Cherries are a sweet stone fruit that are only in season for a short time in the summer months. Available in many shades of purple and red, cherries are high in fiber, Vitamin C and potassium. They also have anti-inflammatory polyphenols and carotenoids – agents that may ward off diseases such as cancer, cardiovascular disease, and diabetes. This small but mighty fruit packs quite a punch when it comes to health benefits and is more versatile that you may think! Read on to see how you can make them last all year long and incorporate them in every meal:


Health benefits:
Selecting and storing:
  • Cherry season is May – August! Check availability at your neighborhood farmer’s market or grocery store for local pickings.
  • When looking for ripe cherries, choose ones that have the darkest, most vibrant color with the greenest stems and that are firm to touch. Plumper and larger cherries tend to be more sweet!
  • Go for sweet cherries like Bing, Gold and Rainier when eating them raw, canned, frozen or dried. Tart cherry varieties like Balton and Montmorency are better for baking and cooking.

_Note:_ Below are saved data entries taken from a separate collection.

(* ===== verification/SwapDemo.v ===== *)
(** * SwapDemo: a process with a page in its swap file

    An in-memory file system that satisfies the swap-file interface, and a
    process with two resident pages and one page on disk. *)

From S2P Require Import Prelude Mmu Phys Config Kalloc PageTable Vmspace State PageList.
From S2P Require Import Swap Policy SwapInv Demo.

(** ** Files in memory *)

Definition memfs : Type := Z → option (list Z).

Definition memfs_write (f off : Z) (b : list Z) : M memfs Z := λ x,
  match x f with
  | Some c =>
      if decide (0 ≤ off ∧ off ≤ Z.of_nat (length c) ∧ off + Z.of_nat (length b) ≤ 17 * PGSIZE)
      then Ok (Z.of_nat (length b))
             (λ f', if decide (f' = f) then Some (splice (Z.to_nat off) b c) else x f')
      else Ok (-1) x
  | None => Err (UB "no such file")
  end.

Definition memfs_read (f off n : Z) : M memfs (Z * list Z) := λ x,
  match x f with
  | Some c =>
      let b := take (Z.to_nat n) (drop (Z.to_nat off) c) in Ok (Z.of_nat (length b), b) x
  | None => Err (UB "no such file")
  end.

#[global] Instance memfs_fs : FileSystem memfs := {
  fs_begin_op := mret tt;
  fs_end_op := mret tt;
  fs_create_swap := λ pid x, Ok pid (λ f, if decide (f = pid) then Some [] else x f);
  fs_remove_swap := λ pid f x, Ok 0 (λ f', if decide (f' = f) then None else x f');
  fs_write_at := memfs_write;
  fs_read_at := memfs_read;
  fs_filedup := λ _, mret tt;
  fs_fileclose := λ _, mret [];
  fs_idup := λ _, mret tt;
  fs_iput := λ _, mret tt;
  fs_namei := λ _, mret None;
  fs_ilock := λ _, mret tt;
  fs_iunlockput := λ _, mret tt;
  fs_readi := λ _ _ _, mret (0, [])
}.

#[global, refine] Instance memfs_swap : SwapFile memfs := { sf_holds := λ x f c, x f = Some c }.
Proof.
  - intros x f c off b Hc Ho Hmax. eexists. split.
    + unfold fs_write_at. cbn [memfs_fs]. unfold memfs_write. rewrite Hc.
      rewrite decide_True by lia. reflexivity.
    + cbv beta. rewrite decide_True by done. by rewrite Nat2Z.id.
  - intros x f c off n Hc Hn. exists x. split; [|done].
    unfold fs_read_at. cbn [memfs_fs]. unfold memfs_read. rewrite Hc.
    rewrite !Nat2Z.id, length_take, length_drop. by replace (n `min` (length c - off))%nat with n by lia.
Defined.

(** ** The process *)

Definition swap_ptes : ptes := [(1, 0x304007); (2, 0x305007); (3, 0x306206)].
Definition swap_phys : phys := demo_phys2 swap_ptes [] true.
Definition swap_owners : Z → gset (Z * Z) := demo_owners swap_ptes [].

Definition unused : page_link := mkLink (mkPage 0xFFFFFFFF NOT_USED 0xFFFFFFFF 0 0) None None.
Definition swap_paging : paging :=
  mkPaging
    (mkLink (mkPage 0x1000 IN_MEMORY 0xFFFFFFFF 0 0) (Some 1%nat) None ::
     mkLink (mkPage 0x2000 IN_MEMORY 0xFFFFFFFF 0 1) None (Some 0%nat) ::
     mkLink (mkPage 0x3000 IN_DISK 0 0 2) None None :: replicate 29 unused)
    (Some 0%nat) 2 1 (1 :: replicate 16 0) 0 0.

Definition swap_bytes : list Z := replicate (Z.to_nat 4096) 9.
Definition swap_files : memfs := λ f, if decide (f = 0) then Some swap_bytes else None.

Lemma swap_ptes_ok : ptes_ok swap_ptes.
Proof.
  split; [repeat (constructor; [unfold is_u32; simpl; lia|]); constructor|].
  apply (bool_decide_unpack _). vm_compute. done.
Qed.

Lemma swap_phys_inv sel :
  @vm_inv (demo_config sel) 0 demo_dirs swap_phys [spare] swap_owners (λ _, 0).
Proof.
  apply (demo_inv sel swap_ptes [] true); [apply swap_ptes_ok|split; constructor| |constructor|done].
  assert (Hin : ∀ f, f = 0x80304000 ∨ f = 0x80305000 → f ∉ [spare; pd1; pd2; tb1; tb2])
    by (intros f [-> | ->]; apply (bool_decide_unpack _); vm_compute; done).
  constructor; [|constructor; [|constructor; [|constructor]]]; intros HP; simpl in *; [..|done].
  - split; [done|]. split; [by apply Hin; left|]. intros _.
    apply leibniz_equiv, (bool_decide_unpack _). vm_compute. done.
  - split; [done|]. split; [by apply Hin; right|]. intros _.
    apply leibniz_equiv, (bool_decide_unpack _). vm_compute. done.
Qed.

Lemma swap_paging_ok : paging_ok swap_paging [0; 1]%nat.
Proof.
  assert (Hlk : ∀ i p, pages swap_paging !! i = Some p →
    (i = 0%nat ∧ p = mkPage 0x1000 IN_MEMORY 0xFFFFFFFF 0 0) ∨
    (i = 1%nat ∧ p = mkPage 0x2000 IN_MEMORY 0xFFFFFFFF 0 1) ∨
    (i = 2%nat ∧ p = mkPage 0x3000 IN_DISK 0 0 2) ∨
    ((2 < i)%nat ∧ p = mkPage 0xFFFFFFFF NOT_USED 0xFFFFFFFF 0 0)).
  { intros [|[|[|i]]] p E; [naive_solver..|].
    apply pages_lookup in E as (l & E & ->). right. right. right. split; [lia|].
    by apply lookup_replicate_1 in E as [-> _]. }
  split; [split| |done].
  - split; [done|done|apply (bool_decide_unpack _); vm_compute; done|].
    intros [|[|k]] i Hk; [..|done]; injection Hk as <-; eexists; (split; [reflexivity|done]).
  - intros [|[|[|i]]] l E Hi; [exfalso; apply Hi; set_solver|exfalso; apply Hi; set_solver| |].
    + by injection E as <-.
    + by apply lookup_replicate_1 in E as [-> _].
  - split.
    + intros i p [[-> ->]|[[-> ->]|[[-> ->]|[Hi ->]]]]%Hlk; simpl; (split; intros Hi');
        try done; try (by apply (bool_decide_unpack _));
        apply list_elem_of_In in Hi'; simpl in Hi'; lia.
    + vm_compute. done.
    + done.
    + intros i p [[-> ->]|[[-> ->]|[[-> ->]|[Hi ->]]]]%Hlk Hd; try done. by exists 0%nat, 1.
    + intros [|k] c E Hc; [exists 2%nat; eexists; split; [reflexivity|done]|].
      by apply lookup_replicate_1 in E as [-> _].
    + intros i j p q [[-> ->]|[[-> ->]|[[-> ->]|[Hi ->]]]]%Hlk
        [[-> ->]|[[-> ->]|[[-> ->]|[Hj ->]]]]%Hlk Hp Hq; done.
    + intros i j p q [[-> ->]|[[-> ->]|[[-> ->]|[Hi ->]]]]%Hlk
        [[-> ->]|[[-> ->]|[[-> ->]|[Hj ->]]]]%Hlk Hp Hq; done.
    + intros i p [[-> ->]|[[-> ->]|[[-> ->]|[Hi ->]]]]%Hlk Hp; done.
    + intros i p [[-> ->]|[[-> ->]|[[-> ->]|[Hi ->]]]]%Hlk Hp; done.
Qed.

Definition swap_proc : proc := demo_proc pd1 (Some 0).
Definition swap_state : kernel memfs := demo_kernel swap_phys swap_files.

Lemma swap_pages_lookup i q :
  pages swap_paging !! i = Some q → pg_state q ≠ NOT_USED → (i < 3)%nat.
Proof.
  destruct i as [|[|[|i]]]; [lia..|]. intros (l & E & ->)%pages_lookup Hq.
  by apply lookup_replicate_1 in E as [-> _].
Qed.

Lemma swap_pte v :
  user_vpn v → pte_of (mem swap_phys) pd1 v = assoc v swap_ptes.
Proof.
  intros Hv. unfold swap_phys, demo_phys2. cbn [mem].
  rewrite demo_pte by (apply swap_ptes_ok || (by split; constructor) || done ||
    (unfold demo_dirs; set_solver)). done.
Qed.

Lemma swap_demo_ok :
  swap_ok swap_proc swap_phys swap_paging swap_files swap_owners (λ _, 0) [0; 1]%nat swap_bytes.
Proof.
  assert (Hlen : length swap_bytes = Z.to_nat 4096) by (unfold swap_bytes; apply length_replicate).
  split.
  - apply swap_paging_ok.
  - by exists 0.
  - unfold swap_bytes. apply Forall_replicate. unfold is_u8. lia.
  - rewrite Hlen. consts. lia.
  - intros [|k] b E Hb; [rewrite Hlen; lia|].
    change (replicate 16 0 !! k = Some b) in E. by apply lookup_replicate_1 in E as [-> _].
  - intros i q Hq Hst. pose proof (swap_pages_lookup i q Hq ltac:(congruence)).
    destruct i as [|[|[|i]]]; [..|lia]; injection Hq as <-; [| |done].
    + exists 0x80304000. split; [apply (bool_decide_unpack _); vm_compute|]; done.
    + exists 0x80305000. split; [apply (bool_decide_unpack _); vm_compute|]; done.
  - intros i q Hq Hst. pose proof (swap_pages_lookup i q Hq ltac:(unfold on_disk in Hst; congruence)).
    destruct i as [|[|[|i]]]; [..|lia]; injection Hq as <-; [done..|].
    cbn [pgdir swap_proc demo_proc page_id]. by rewrite swap_pte by done.
Qed.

  • Store cherries in the refrigerator. They will last here for 5 – 7 days. Don’t rinse cherries before storing– the moisture actually reduces shelf life!

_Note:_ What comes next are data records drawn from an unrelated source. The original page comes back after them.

(** A buffer [nb] in the place of [b] that shows the same. *)
Lemma put_keep i b nb :
  (i < NBUF)%nat → bcache s !! i = Some b → i ∉ H → b_next nb = b_next b ∧ b_prev nb = b_prev b →
  buf_ok s (i :: H) i nb → uniq (bcache s) i nb → b_blockno nb = bn → b_data nb = view s bn →
  (b_flags nb = 6 ↔ pinned s bn) →
  (b_dev b = 1 → b_blockno b ≠ bn → b_flags b = 2 ∧ b_data b = disk s 1 (b_blockno b)) →
  binv (bput i nb s) l (i :: H) ∧ bkeep H s (bput i nb s) ∧ ∃ d, holds (bput i nb s) i bn (view s bn) d ∧ (d = true ↔ pinned s bn).
Proof.
  intros Hi Eb HiH Hl Hok Hu Hn Hx Hpin Hold. destruct inv_len as [_ Hlt].
  assert (Hd : b_dev nb = 1) by (destruct Hok as [_ Hok]; rewrite decide_True in Hok by left; apply Hok).
  assert (HH' : NoDup (i :: H) ∧ ∀ j, j ∈ i :: H → (j < NBUF)%nat).
  { destruct (bi_held _ _ _ Hinv) as [H1 H2]. split; [by constructor|]. intros j [->|?]%elem_of_cons; auto. }
  assert (HHs : ∀ j, j ≠ i → j ∈ i :: H ↔ j ∈ H) by (intros j ?; rewrite elem_of_cons; tauto).
  split; [by eapply binv_put|]. split; [split; try done|].
  - intros x. erewrite view_put by done. case_decide as D1; [destruct D1 as [_ <-]; congruence|].
    case_decide as D2; [|done]. destruct D2 as [D2 <-]. destruct (Hold D2) as [_ Hdata]; [naive_solver|].
    rewrite <- Hdata. symmetry. by apply (view_cached s l H i b).
  - intros x. erewrite pinned_put by done. split.
    + intros [(_ & <- & Hf)|[? _]]; [rewrite Hn; by apply Hpin|done].
    + intros Hp. destruct (decide (x = bn)) as [->|Hxn]; [left; split; [done|]; split; [done|by apply Hpin]|].
      right. split; [done|]. intros [D2 <-]. destruct (Hold D2 Hxn) as [Hf _].
      destruct Hp as (j & c & Hj & Ec & Hcd & Hcn & Hcf). destruct (decide (j = i)) as [->|Hji]; [congruence|].
      by apply (bi_uniq _ _ _ Hinv i b Hi Eb D2 j c Hj Hji Ec Hcd).
  - intros j x y d Hj. apply holds_put_ne. by intros ->.
  - destruct Hok as [[(_ & Hf & _)|[? _]] _]; [|lia]. exists (bool_decide (b_flags nb = 6)). split.
    + exists nb. rewrite lookup_bput by auto. split; [done|]. split; [done|]. split; [done|].
      destruct Hf as [-> | ->]; done.
    + rewrite bool_decide_eq_true. apply Hpin.
Qed.

Lemma bread_spec :
  (∃ i b, (i < NBUF)%nat ∧ bcache s !! i = Some b ∧ b_dev b = 1 ∧ b_blockno b = bn) ∨ room s →
  ∃ i s' d, bread 1 bn s = Ok i s' ∧ i ∉ H ∧ binv s' l (i :: H) ∧ bkeep H s s' ∧ holds s' i bn (view s bn) d ∧
    (d = true ↔ pinned s bn).
Proof.
  intros Hav. destruct (List.find (keyb (bcache s) 1 bn) l) as [i|] eqn:Ef.
  - pose proof (List.find_some _ _ Ef) as [Hin%list_elem_of_In (b & Eb & Hdev & Hno)%keyb_true].
    apply (rg_range _ _ (bi_ring _ _ _ Hinv)) in Hin. destruct (bi_buf _ _ _ Hinv i b Hin Eb) as [Hok1 Hok2].
    destruct Hok1 as [Hok1|[? _]]; [|lia].
    assert (HiH : i ∉ H).
    { intros HiH. destruct Hok1 as (_ & Hf & _). apply (Hfresh i (b_data b) (bool_decide (b_flags b = 6)) HiH).
      exists b. split_and!; try done. by destruct Hf as [-> | ->]. }
    destruct (put_keep i b (set_lock (mkSleep true (cur_pid s)) (set_refcnt 1 b))) as (Hi' & Hk & d & Hh & Hd);
      try done.
    + split; [by left|]. by rewrite decide_True by left.
    + cbn. intros _ j c Hj Hji Ec Hcd. by apply (bi_uniq _ _ _ Hinv i b Hin Eb Hdev j c).
    + cbn. rewrite <- Hno. symmetry. by apply (view_cached s l H i b).
    + cbn. split.
      * intros Hf. by exists i, b.
      * intros (j & c & Hj & Ec & Hcd & Hcn & Hcf). destruct (decide (j = i)) as [->|Hji]; [congruence|].
        exfalso. apply (bi_uniq _ _ _ Hinv i b Hin Eb Hdev j c Hj Hji Ec Hcd). congruence.
    + exists i. eexists _, d. split; [by apply bread_hit|]. done.
  - pose proof (proj1 (find_all _) Ef) as Hun.
    assert (Hun' : ∀ j c, (j < NBUF)%nat → bcache s !! j = Some c → b_dev c = 1 → b_blockno c ≠ bn).
    { intros j c Hj Ec Hcd Hcn. specialize (Hun j Hj). assert (keyb (bcache s) 1 bn j = true) by (apply keyb_true; eauto). congruence. }
    destruct Hav as [(i & b & Hi & Eb & Hd & Hn)|(i0 & b0 & Hi0 & Eb0 & Hr0 & Hf0)]; [by destruct (Hun' i b Hi Eb Hd)|].
    destruct (List.find (freeb (bcache s)) (reverse l)) as [i|] eqn:Er.
    2: { exfalso. assert (Hno := List.find_none _ _ Er i0). rewrite <- list_elem_of_In, elem_of_reverse, (bi_all _ _ _ Hinv), elem_of_seq in Hno.
      specialize (Hno ltac:(lia)). unfold freeb in Hno. by rewrite Eb0, Hr0, Hf0 in Hno. }
    pose proof (List.find_some _ _ Er) as [Hin%list_elem_of_In Hk]. apply elem_of_reverse, (rg_range _ _ (bi_ring _ _ _ Hinv)) in Hin.
    destruct (binv_node s l H i Hinv Hin) as [b Eb]. unfold freeb in Hk. rewrite Eb in Hk.
    apply andb_true_iff in Hk as [Hr%Z.eqb_eq Hf%Z.eqb_eq].
    destruct (bi_buf _ _ _ Hinv i b Hin Eb) as [Hok1 Hok2].
    assert (HiH : i ∉ H) by (intros HiH; rewrite decide_True in Hok2 by done; destruct Hok2 as (_ & ? & _); lia).
    rewrite decide_False in Hok2 by done.
    assert (Hvw : view s bn = disk s 1 bn) by (by apply view_uncached).
    destruct (put_keep i b (mkBuf 2 1 bn (mkSleep true (cur_pid s)) 1 (b_prev b) (b_next b) (disk s 1 bn)))
      as (Hi' & Hk' & d & Hh & Hd); try done.
    + split; [left; cbn; split_and!; try done; [by left|lia|lia|apply Hinv]|]. by rewrite decide_True by left.
    + intros _ j c Hj Hji Ec Hcd. by apply (Hun' j c).
    + cbn. split; [done|]. intros (j & c & Hj & Ec & Hcd & Hcn & _). by destruct (Hun' j c Hj Ec Hcd).
    + intros Hbd _. destruct Hok1 as [(_ & [E | E] & _)|[? _]]; [|by rewrite E in Hf|lia]. split; [done|]. by apply Hok2.
    + exists i. eexists _, d. split; [by apply bread_miss|]. done.
Qed.
End Bread.

Lemma binv_perm s l H H' : H ≡ₚ H' → binv s l H → binv s l H'.
Proof.
  intros Hp [H1 H2 H3 H4 H5 [H6a H6b] H7 H8]. split; try done.
  - split; [by rewrite <- Hp|]. intros i Hi. apply H6b. by rewrite Hp.
  - intros i b Hi Eb. destruct (H7 i b Hi Eb) as [B1 B2]. split; [done|].
    destruct (decide (i ∈ H)), (decide (i ∈ H')) as [|Hn]; try done; rewrite Hp in *; done.
Qed.

(** ** A buffer that is held *)

Section Held.
Context (s : bio) (l H : list nat) (i : nat) (bn : Z) (x : block) (d : bool).
Hypothesis Hinv : binv s l (i :: H).
Hypothesis Hh : holds s i bn x d.

Lemma held_node : (i < NBUF)%nat ∧ (i < length (bcache s))%nat ∧ i ∉ H ∧ ∃ b, bcache s !! i = Some b ∧ b_blockno b = bn ∧ b_data b = x ∧
  b_flags b = (if d then 6 else 2) ∧ b_dev b = 1 ∧ b_refcnt b = 1 ∧ b_lock b = mkSleep true (cur_pid s) ∧
  0 ≤ bn < FSSIZE ∧ is_block x ∧ uniq (bcache s) i b.
Proof using All.
  destruct (bi_held _ _ _ Hinv) as [[Hn _]%NoDup_cons Hr]. specialize (Hr i ltac:(left)).
  split; [done|]. pose proof (rg_len _ _ (bi_ring _ _ _ Hinv)) as E. split; [lia|]. split; [done|].
  destruct Hh as (b & Eb & H1 & H2 & H3). exists b.
  destruct (bi_buf _ _ _ Hinv i b Hr Eb) as [B1 B2]. rewrite decide_True in B2 by left. destruct B2 as (D1 & D2 & D3).
  destruct B1 as [(_ & _ & B3 & B4)|[? _]]; [|lia]. subst bn x. split_and!; try done; try lia.
  by apply (bi_uniq _ _ _ Hinv).
Qed.

Lemma held_view : view s bn = x.
Proof using All.
  destruct held_node as (Hi & _ & _ & b & Eb & <- & <- & _ & Hd & _). by apply (view_cached s l (i :: H) i b).
Qed.

Lemma held_pinned : pinned s bn ↔ d = true.
Proof using All.
  destruct held_node as (Hi & _ & _ & b & Eb & Hn & _ & Hf & Hd & _ & _ & _ & _ & Hu). split.
  - intros (j & c & Hj & Ec & Hcd & Hcn & Hcf). destruct (decide (j = i)) as [->|Hji].
    + rewrite Eb in Ec. injection Ec as <-. rewrite Hf in Hcf. by destruct d.
    + exfalso. apply (Hu Hd j c Hj Hji Ec Hcd). congruence.
  - intros ->. by exists i, b.
Qed.

(** Changing the data or the flags of the buffer. *)
Lemma held_put b y (d' : bool) :
  bcache s !! i = Some b → is_block y →
  let s' := bput i (set_flags (if d' then 6 else 2) (set_data y b)) s in
  binv s' l (i :: H) ∧ holds s' i bn y d' ∧
  (∀ z, view s' z = if decide (z = bn) then y else view s z) ∧
  (∀ z, pinned s' z ↔ (if decide (z = bn) then d' = true else pinned s z)) ∧
  (∀ j z w e, j ∈ H → holds s' j z w e ↔ holds s j z w e).
Proof using All.
  destruct held_node as (Hi & Hl & HiH & b' & Eb & Hn & _ & Hf & Hd & Hr & Hlk & Hbn & _ & Hu).
  intros Eb'. rewrite Eb in Eb'. injection Eb' as <-. intros Hy s'.
  set (nb := set_flags (if d' then 6 else 2) (set_data y b')) in *.
  assert (Hok : buf_ok s (i :: H) i nb).
  { split; [left; cbn; rewrite Hn; split_and!; try done; try lia; destruct d'; auto|]. by rewrite decide_True by left. }
  assert (HH : NoDup (i :: H) ∧ ∀ j, j ∈ i :: H → (j < NBUF)%nat) by apply Hinv.
  split; [by eapply binv_put|]. split; [|split; [|split]].
  - exists nb. unfold s'. rewrite lookup_bput by done. by split_and!.
  - intros z. unfold s'. erewrite view_put by done. cbn [b_dev b_blockno nb set_flags set_data]. rewrite Hn, Hd.
    destruct (decide (z = bn)) as [->|Hz]; [by rewrite decide_True|].
    rewrite !decide_False by naive_solver. done.
  - intros z. unfold s'. erewrite pinned_put by done. cbn [b_dev b_blockno b_flags nb set_flags set_data]. rewrite Hn, Hd.
    destruct (decide (z = bn)) as [->|Hz]; [|naive_solver]. split.
    + intros [(_ & _ & Hfl)|[_ ?]]; [by destruct d'|tauto].
    + intros ->. by left.
  - intros j z w e Hj. apply holds_put_ne. by intros ->.
Qed.

End Held.

(** Writing it to the disk. *)
Lemma bwrite_spec s l H i bn x d :
  binv s l (i :: H) → holds s i bn x d →
  ∃ s', bwrite i s = Ok tt s' ∧ binv s' l (i :: H) ∧ holds s' i bn x false ∧
    (∀ z, disk s' 1 z = if decide (z = bn) then x else disk s 1 z) ∧
    history s' = history s ++ [(1, bn, x)] ∧ cur_pid s' = cur_pid s ∧
    (∀ z, view s' z = view s z) ∧ (∀ z, pinned s' z ↔ pinned s z ∧ z ≠ bn) ∧
    (∀ j z w e, j ∈ H → holds s' j z w e ↔ holds s j z w e).
Proof.
  intros Hinv Hh.
  destruct (held_node s l H i bn x d Hinv Hh) as (Hi & Hl & HiH & b & Eb & Hn & Hx & Hf & Hd & Hr & Hlk & Hbn & Hxb & Hu).
  set (s0 := set_disk 1 bn x s).
  assert (Hi0 : binv s0 l (i :: H)).
  { destruct Hinv as [I1 I2 I3 I4 I5 I6 I7 I8]. split; try done.
    - intros z. cbn. case_decide; [done|apply I5].
    - intros j c Hj Ec. destruct (I7 j c Hj Ec) as [B1 B2]. split; [done|].
      destruct (decide (j ∈ i :: H)) as [|Hji]; [done|]. destruct B2 as (C1 & C2 & C3). split; [done|]. split; [done|].
      intros Hc. cbn. rewrite decide_False; [auto|]. intros [_ E]. destruct B1 as [(Hcd & _)|[_ ?]]; [|lia].
      apply (Hu Hd j c Hj ltac:(set_solver) Ec Hcd). congruence. }
  assert (Hh0 : holds s0 i bn x d) by done.
  assert (Hv0 : ∀ z, view s0 z = view s z).
  { intros z. destruct (cached_dec s z) as [(j & c & Hj & Ec & Hcd & <-)|Hun].
    - rewrite (view_cached s l (i :: H) j c) by done. by apply (view_cached s0 l (i :: H) j c).
    - rewrite (view_uncached s) by done. rewrite (view_uncached s0) by done. cbn. rewrite decide_False; [done|].
      intros [_ ->]. by apply (Hun i b Hi Eb Hd). }
  assert (E : bwrite i s = Ok tt (bput i (set_flags 2 b) s0)).
  { unfold bwrite. rewrite <- (bput_id i b s Eb) at 1. bstep. bstep. rewrite Hlk. cbn [sl_locked sl_pid]. rewrite Z.eqb_refl.
    cbn [andb negb]. bstep. assert (Ef : Z.lor (b_flags b) B_DIRTY = 6) by (rewrite Hf; by destruct d). rewrite Ef.
    rewrite iderw_write; try done; try apply Hinv; cbn; [|lia].
    unfold s0. rewrite Hn, Hx. by destruct b. }
  exists (bput i (set_flags 2 b) s0). split; [done|].
  destruct (held_put s0 l H i bn x d Hi0 Hh0 b x false Eb Hxb) as (P1 & P2 & P3 & P4 & P5).
  assert (Enb : set_flags 2 (set_data x b) = set_flags 2 b) by (rewrite <- Hx; by destruct b). rewrite Enb in *.
  split_and!; try done.
  - intros z. cbn. destruct (decide (z = bn)) as [->|]; [by rewrite decide_True|]. by rewrite decide_False by tauto.
  - intros z. rewrite P3, Hv0. case_decide as Hz; [|done]. subst z. symmetry. by eapply held_view.
  - intros z. rewrite P4. case_decide as Hz; [split; [done|tauto]|]. split; [done|tauto].
Qed.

  • Be sure to rinse cherries under cold water, and remove pits and stems right before eating or cooking.
  • Make this summer favorite last longer by freezing, drying or canning.
Preparation and recipe ideas:
  • Remove pits and stems and eat them raw as a refreshing snack or add to salads and drinks for tangy flair.
  • Cook down raw cherries to make yummy homemade jam, pie filling or dessert toppings.
  • Make a cherry reduction to accompany grilled steaks, pork or chicken for a sweet and savory main dish.
  • Add whole fresh or frozen cherries to desserts, yogurt, or smoothies to add sweetness with a tart punch.

FEED-favorite recipes:
Research for this post was provided by dietetic intern and RD-to-be, Raquel Mireles.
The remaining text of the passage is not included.